Pollinated plants provide fruits, vegetables and nuts and half of the world’s oils. And importantly, like all plants, pollinated plants sequester carbon. Yet, evidence from around the world indicates that the precious ecosystem services provided by pollinators is in jeopardy.
Plants need pollinators, and pollinators need plants! At our June meeting, Penn State Master Gardener JoAnn DeCesar will help us understand pollination, specifically in our part of the world. Her wide-ranging presentation will include identification of common pollinators, touch on climate change and invasive plants, and reveal the importance of native plants, including those that serve as both hosts and nectar sources for pollinators. She will also basic info on habitat for bees. Handouts will be provided and Joan will bring along favorite books that she uses for reference.

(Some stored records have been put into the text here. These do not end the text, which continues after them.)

Lemma length_stored_wire fuel raw :
  zlen raw <= Z.of_nat fuel * BLOCK -> (length raw <= length (stored_wire fuel raw))%nat.
Proof.
  revert raw. induction fuel as [|fuel IH]; intros raw Hf; [unfold zlen in Hf; lia|].
  destruct (decide (raw = [])) as [->|Hne]; [cbn; lia|]. rewrite stored_wire_cons by done. rewrite length_app.
  specialize (IH (drop (Z.to_nat BLOCK) raw)). rewrite zlen_drop in IH. specialize (IH ltac:(unfold BLOCK in *; lia)).
  rewrite length_drop in IH. pose proof (zlen_stored_block (take (Z.to_nat BLOCK) raw) (bool_decide (drop (Z.to_nat BLOCK) raw = []))) as E.
  rewrite zlen_take in E. unfold zlen in *. lia.
Qed.

Lemma read_rows_filtered rb rows :
  Forall (fun row => zlen row = rb) rows -> read_rows (length rows) rb (filtered rows) = Some rows.
Proof.
  induction 1 as [|row rows Hrow _ IH]; [done|]. unfold filtered in *. cbn [length map concat read_rows app].
  rewrite split_off_app by done. cbn [mbind option_bind]. by rewrite IH.
Qed.

Section written.
  Context (pixels : list Z) (width height stride : Z).
  Hypothesis Hw : 0 < width < 2 ^ 32.
  Hypothesis Hh : 0 < height < 2 ^ 32.
  Hypothesis Hs : 0 <= stride.
  Hypothesis Hp : (height - 1) * stride + 4 * width <= zlen pixels < 2 ^ 63.
  Hypothesis Hb : bytes_ok pixels.
  Hypothesis Hfit : height * (1 + 4 * width) < 2 ^ 31.

Local Abbreviation rows := (picture_rows pixels width height stride).
Local Abbreviation zlib := (zlib_wire pixels width height stride).

Lemma rows_bytes : Forall bytes_ok rows.
Proof.
  apply Forall_lookup. intros i x Hi. pose proof (lookup_lt_Some _ _ _ Hi) as Hlt. rewrite length_picture_rows in Hlt.
  rewrite picture_rows_lookup in Hi by done. injection Hi as <-. by apply Forall_take, Forall_drop.
Qed.

Lemma filtered_bytes l : Forall bytes_ok l -> bytes_ok (filtered l).
Proof.
  induction 1 as [|x l Hx _ IH]; [constructor|]. unfold filtered in *. cbn [map concat]. apply Forall_app. split; [|done].
  constructor; [done|exact Hx].
Qed.
(* ===== verification/Spsc.v ===== *)
(** The bounded single-producer single-consumer ring (crates/common/src/spsc.rs),
    one step per shared access, under the memory of Atomic. *)

From S2P Require Import Prelude Atomic.

(** The words of [Ring]; its slots are the cells. *)
Definition HEAD : nat := 0.
Definition TAIL : nat := 1.
Definition PRODUCER : nat := 0.
Definition CONSUMER : nat := 1.

Section Ring.
Context {T : Type} (N : Z).

(** Where [push] is: before its first load; the value and the tail it read; the slot
    found free; the slot written. *)
Inductive PushPc :=
| PushIdle
| PushTail (value : T) (tail : Z)
| PushFree (value : T) (tail : Z)
| PushWritten (value : T) (tail : Z).

(** Where [pop] is. *)
Inductive PopPc :=
| PopIdle
| PopHead (head : Z)
| PopFull (head : Z)
| PopRead (value : T) (head : Z).

(** The ring, its two threads, and what their calls have answered so far. *)
Record Ring := mkRing {
  rg_mem : Mem T;
  rg_push : PushPc;
  rg_pview : view;
  rg_pop : PopPc;
  rg_cview : view;
  rg_pushed : list T;
  rg_refused : list T;
  rg_popped : list T;
  rg_ub : bool;
}.

(** [Ring::new]. *)
Definition Ring_new : Ring :=
  mkRing (mem_init (fun _ => 0) None) PushIdle view_bot PopIdle view_bot [] [] [] false.

Definition ring_index (counter : Z) : nat := Z.to_nat (counter mod N).

Definition on_push (s : Ring) (m : Mem T) (pc : PushPc) (V : view) : Ring :=
  mkRing m pc V (rg_pop s) (rg_cview s) (rg_pushed s) (rg_refused s) (rg_popped s) (rg_ub s).
Definition on_pop (s : Ring) (m : Mem T) (pc : PopPc) (V : view) : Ring :=
  mkRing m (rg_push s) (rg_pview s) pc V (rg_pushed s) (rg_refused s) (rg_popped s) (rg_ub s).
Definition undefined (s : Ring) : Ring :=
  mkRing (rg_mem s) (rg_push s) (rg_pview s) (rg_pop s) (rg_cview s) (rg_pushed s) (rg_refused s) (rg_popped s) true.
Definition answer_push (s : Ring) (r : T + T) : Ring :=
  match r with
  | inl v => mkRing (rg_mem s) (rg_push s) (rg_pview s) (rg_pop s) (rg_cview s) (rg_pushed s ++ [v]) (rg_refused s) (rg_popped s) (rg_ub s)
  | inr v => mkRing (rg_mem s) (rg_push s) (rg_pview s) (rg_pop s) (rg_cview s) (rg_pushed s) (rg_refused s ++ [v]) (rg_popped s) (rg_ub s)
  end.
Definition answer_pop (s : Ring) (v : T) : Ring :=
  mkRing (rg_mem s) (rg_push s) (rg_pview s) (rg_pop s) (rg_cview s) (rg_pushed s) (rg_refused s) (rg_popped s ++ [v]) (rg_ub s).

We hope you’ll flit on by to join us for this important and lively talk! All are invited. Our meetings are free and open to the public. The meeting is Tuesday, June 26, at 7:00 at TEKPark (9999 Hamilton Boulevard, Breinigsville, PA 18031, between Kutztown and Allentown). After the meeting, please plan to stick around and chat with friends old and new. Light snacks will be served. Hope to see you there!

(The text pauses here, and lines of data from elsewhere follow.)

(** ** Packed words *)

Lemma pack_eq seq st : 0 <= seq < 2 ^ 62 -> 0 <= st < 4 -> pack seq st = seq * 4 + st.
Proof.
  intros Hs Ht. unfold pack, STATE_BITS. rewrite Z.shiftl_mul_pow2 by lia. change (2 ^ 2) with 4. unfold wrap. rewrite Z.mod_small by lia.
  rewrite <- Z.lxor_lor, <- Z.add_nocarry_lxor; [done| |].
  all: apply Z.bits_inj'; intros n Hn; rewrite Z.land_spec, Z.bits_0.
  all: destruct (Z.lt_ge_cases n 2); [replace (seq * 4) with (seq * 2 ^ 2) by lia; by rewrite Z.mul_pow2_bits_low|].
  all: rewrite (Z.bits_above_log2 st), andb_false_r; [done|lia|].
  all: destruct (decide (st = 0)) as [->|]; [cbn; lia|]. all: apply Z.log2_lt_pow2; [lia|]. all: apply (Z.lt_le_trans _ (2 ^ 2)); [lia|].
  all: apply Z.pow_le_mono_r; lia.
Qed.

Lemma state_of_pack seq st : 0 <= seq < 2 ^ 62 -> 0 <= st < 4 -> state_of (pack seq st) = st.
Proof.
  intros Hs Ht. rewrite pack_eq by done. unfold state_of, STATE_MASK, STATE_BITS. change (Z.shiftl 1 2 - 1) with (Z.ones 2).
  rewrite Z.land_ones by lia. change (2 ^ 2) with 4. rewrite Z.add_comm, Z_mod_plus_full. by apply Z.mod_small.
Qed.

Lemma seq_of_pack seq st : 0 <= seq < 2 ^ 62 -> 0 <= st < 4 -> seq_of (pack seq st) = seq.
Proof.
  intros Hs Ht. rewrite pack_eq by done. unfold seq_of, STATE_BITS. rewrite Z.shiftr_div_pow2 by lia. change (2 ^ 2) with 4.
  rewrite Z.div_add_l by lia. rewrite Z.div_small by lia. lia.
Qed.

Section Spec.
Context {T : Type} (N : nat).
Implicit Types (s : Latest (T:=T)) (V : view) (i k : nat).

(** The slot the consumer has in hand during a take. *)
Definition busy (pc : ConsumerPc) : option (nat * Z * Z) :=
  match pc with
  | TakeCheck i seen after | TakeBack i seen after | TakeOlder _ i seen after | TakeFree _ _ i seen after | TakeRead i seen after =>
      Some (i, seen, after)
  | _ => None
  end.

Definition claimed s i : Prop := i ∈ lt_held s \/ (exists seen after, busy (lt_cons s) = Some (i, seen, after)).

(** The slot carries what was published under [seq]. *)
Definition carries s i (seq : Z) : Prop :=
  1 <= seq /\ exists v, lt_published s !! Z.to_nat (seq - 1) = Some v /\ c_val (m_cell (lt_mem s) i) = Some v.

Definition word_ok s (w : Z) : Prop :=
  exists seq st, w = pack seq st /\ 0 <= seq <= zlen (lt_published s) /\ 0 <= st < 4.

Record slot_ok s i (x : Msg) : Prop := mkSlotOk {
  so_word : word_ok s (m_val x);
  so_filling : state_of (m_val x) = FILLING <-> i ∈ lt_filling s;
  so_claimed : state_of (m_val x) = HELD <-> claimed s i;
  so_ready : state_of (m_val x) = READY ->
    carries s i (seq_of (m_val x)) /\ (c_writes (m_cell (lt_mem s) i) <= m_view x (KWrite i))%nat;
  so_reads : state_of (m_val x) = FREE \/ state_of (m_val x) = READY ->
    (c_reads (m_cell (lt_mem s) i) LT_CONSUMER <= m_view x (KRead i LT_CONSUMER))%nat;
}.

Definition ready_word (w : Z) : Prop := state_of w = READY.

Definition prod_ok s : Prop :=
  match lt_prod s with
  | BeginTake _ now => state_of now = FREE
  | BeginReady _ (Some (_, w)) => ready_word w
  | BeginSteal _ seen => ready_word seen
  | PublishGate i _ seq | PublishState i seq => i ∈ lt_filling s /\ seq = zlen (lt_published s) /\ carries s i seq
  | Abandon i now => i ∈ lt_filling s /\ word_ok s now
  | _ => True
  end.

Definition pending_ok (w : Z) (after : Z) : Prop := ready_word w /\ after < seq_of w.

Definition cons_ok s : Prop :=
  match busy (lt_cons s) with
  | Some (i, seen, after) => pending_ok seen after /\ word_ok s seen /\ carries s i (seq_of seen) /\
      (c_writes (m_cell (lt_mem s) i) <= lt_cview s (KWrite i))%nat /\ i ∉ lt_held s
  | None => True
  end /\
  match lt_cons s with
  | TakeScan _ (Some (_, w)) _ after => pending_ok w after
  | TakeGate _ now newest _ after => pending_ok now after /\ match newest with Some (_, w) => pending_ok w after | None => True end
  | TakeClaim _ seen after => pending_ok seen after
  | TakeFree _ now _ _ _ => ready_word now
  | Release_ _ now => state_of now = HELD
  | _ => True
  end.

Definition reop_ok s : Prop := match lt_reop s with ReopFree _ now => ready_word now | _ => True end.

Definition taken_ok s (x : Taken) : Prop :=
  tk_after x < tk_seq x /\ 1 <= tk_seq x /\ lt_published s !! Z.to_nat (tk_seq x - 1) = Some (tk_payload x).

Record LInv s : Prop := mkLInv {
  li_ub : lt_ub s = false;
  li_next : lt_next s = zlen (lt_published s) + 1;
  li_few : zlen (lt_published s) < 2 ^ 62 - 1;
  li_words : forall i t x, m_at (lt_mem s) (SLOT i) !! t = Some x -> word_ok s (m_val x);
  li_slots : forall i, exists x, newest (lt_mem s) (SLOT i) = Some x /\ slot_ok s i x;
  li_fillings : NoDup (lt_filling s);
  li_helds : NoDup (lt_held s);
  li_fill_reads : forall i, i ∈ lt_filling s -> (c_reads (m_cell (lt_mem s) i) LT_CONSUMER <= lt_pview s (KRead i LT_CONSUMER))%nat;
  li_writes : forall i, (c_writes (m_cell (lt_mem s) i) <= lt_pview s (KWrite i))%nat;
  li_preads : forall i, c_reads (m_cell (lt_mem s) i) LT_PRODUCER = O;
  li_creads : forall i, (c_reads (m_cell (lt_mem s) i) LT_CONSUMER <= lt_cview s (KRead i LT_CONSUMER))%nat;
  li_prod : prod_ok s;
  li_cons : cons_ok s;
  li_reop : reop_ok s;
  li_taken : Forall (taken_ok s) (lt_taken s);
  li_vals : forall i, exists v, c_val (m_cell (lt_mem s) i) = Some v;
}.

Lemma LInv_init blank : LInv (Latest_new blank).
Proof.
  assert (forall l t x, m_at (lt_mem (Latest_new blank)) l !! t = Some x -> m_val x = 0) as Hz.
  { intros l [|t] x E; [by injection E as <-|done]. }
  split; try done; try (by constructor); try (by intros; apply not_elem_of_nil in H).
  - intros i t x E. rewrite (Hz _ _ _ E). exists 0, 0. done.
  - intros i. eexists. split; [done|]. split; try done.
    + by exists 0, 0.
    + split; [done|]. intros H. by apply not_elem_of_nil in H.
    + split; [done|]. intros [H|(? & ? & H)]; [by apply not_elem_of_nil in H|done].
  - intros i. by eexists.
Qed.

Lemma drop1_elem i x l : i ∈ drop1 x l -> i ∈ l.
Proof.
  induction l as [|y l IH]; [done|]. cbn [drop1]. rewrite elem_of_cons. destruct (Nat.eqb x y); [by right|].
  intros [->|H]%elem_of_cons; [by left|]. right. by apply IH.
Qed.

Lemma drop1_elem_ne i x l : i ∈ l -> i <> x -> i ∈ drop1 x l.
Proof.
  induction l as [|y l IH]; intros Hi Hne; [done|]. cbn [drop1]. apply elem_of_cons in Hi as [->|Hi].
  - destruct (Nat.eqb_spec x y); [done|]. apply elem_of_cons. by left.
  - destruct (Nat.eqb x y); [done|]. apply elem_of_cons. right. by apply IH.
Qed.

JoAnn DeCesar grew up on a small dairy farm in Lower Nazareth Township in the 50s and 60s, back when there were more wild areas, plants, butterflies and insects and birds— and unrestricted pesticide and herbicide use. She went off to Indianapolis for college in 1970, wound up in Berks County, got married, became a critical care nurse, had 3 children, and stayed home with them for almost 10 years. In 1995 she returned to work as a school nurse, eventually finding her niche at Fleetwood Middle School. When she retired 3 years ago she joined the ranks of the Penn State Master Gardener program. She is passionate about preserving our natural environment, and that includes battling those elements which threaten our native insects, birds, animals, and plants.